**What is expected**
Examine the material below and count the lines that hold the word "VFloat". Report only the number.

**Input records**
Fixpoint value_induction (v : value) : P v :=
  match v with
  | value_NUM text => HNUM text
  | value_dict assigns =>
      Hdict assigns
        ((fix items (l : list (string * value)) : Forall (fun kv => P kv.2) l :=
            match l with
            | [] => @List.Forall_nil _ _
            | kv :: l' => @List.Forall_cons _ _ kv l' (value_induction kv.2) (items l')
            end) assigns)
  | value_const name v' => Hconst name v' (value_induction v')
  | value_reference name => Hreference name
  end.
End value_induction.

(** ** Induction on values *)

Section tree_induction.
Variable P : tree -> Prop.
Hypothesis HFloat : forall x, P (VFloat x).
Hypothesis HStr : forall s, P (VStr s).
Hypothesis HDict : forall d, Forall (fun kv => P kv.2) d -> P (VDict d).
Hypothesis HList : forall l, Forall P l -> P (VList l).
Hypothesis HConst : forall name value, P value -> P (VConst name value).
Hypothesis HRef : forall name, P (VRef name).

Fixpoint tree_induction (t : tree) : P t :=
  match t with
  | VFloat x => HFloat x
  | VStr s => HStr s
  | VDict d =>
      HDict d
        ((fix items (d : list (string * tree)) : Forall (fun kv => P kv.2) d :=
            match d with
            | [] => @List.Forall_nil _ _
            | kv :: d' => @List.Forall_cons _ _ kv d' (tree_induction kv.2) (items d')
            end) d)
  | VList l =>
      HList l
        ((fix items (l : list tree) : Forall P l :=
            match l with
            | [] => @List.Forall_nil _ _
            | v :: l' => @List.Forall_cons _ _ v l' (tree_induction v) (items l')
            end) l)
  | VConst name value => HConst name value (tree_induction value)
  | VRef name => HRef name
  end.
End tree_induction.

(** * Properties *)

(** ** The environment only grows *)

Lemma interp_dict_dom items :
  Forall (fun kv => forall env : gmap string tree, dom env ⊆ dom (interp kv.2 env).1) items ->
  forall (env : gmap string tree) output,
    dom env ⊆ dom (interp_dict interp items env output).1.
Proof.
  induction 1 as [|[k v] items Hv _ IH]; intros env output; simpl; [done|].
  specialize (Hv env). simpl in Hv.
  destruct (interp v env) as [env' [r|e]]; simpl in *; [|done].
  etrans; [exact Hv|apply IH].
Qed.

Lemma interp_list_dom items :
  Forall (fun v => forall env : gmap string tree, dom env ⊆ dom (interp v env).1) items ->
  forall (env : gmap string tree) output,
    dom env ⊆ dom (interp_list interp items env output).1.
Proof.
  induction 1 as [|v items Hv _ IH]; intros env output; simpl; [done|].
  specialize (Hv env).
  destruct (interp v env) as [env' [r|e]]; simpl in *; [|done].
  etrans; [exact Hv|apply IH].
Qed.

(** C9. No call of [interp] removes a name from the environment: every name
    bound in [env] before [interp t env] is bound in the environment the call
    leaves behind, whether the call returns or raises. *)
Theorem interp_env_grows (t : tree) (env : gmap string tree) :
  dom env ⊆ dom (interp t env).1.
Proof.
  revert env. induction t as [x|s|d IH|l IH|name value _|name] using tree_induction;
    intros env; simpl.
  - done.
  - done.
  - by apply interp_dict_dom.
  - by apply interp_list_dom.
  - apply dom_insert_subseteq.
  - by destruct (env !! name).
Qed.

(** ** Values without a constant declaration *)

Lemma interp_dict_frame items :
  Forall (fun kv => forall env : gmap string tree,
              has_const kv.2 = false -> (interp kv.2 env).1 = env) items ->
  existsb (fun kv => has_const kv.2) items = false ->
  forall (env : gmap string tree) output,
    (interp_dict interp items env output).1 = env.
Proof.
  induction 1 as [|[k v] items Hv _ IH]; intros Hc env output; simpl in *; [done|].
  apply orb_false_elim in Hc as [Hcv Hc].
  specialize (Hv env Hcv).
  destruct (interp v env) as [env' [r|e]]; simpl in *; subst; [|done].
  by apply IH.
Qed.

**Output for this task**
2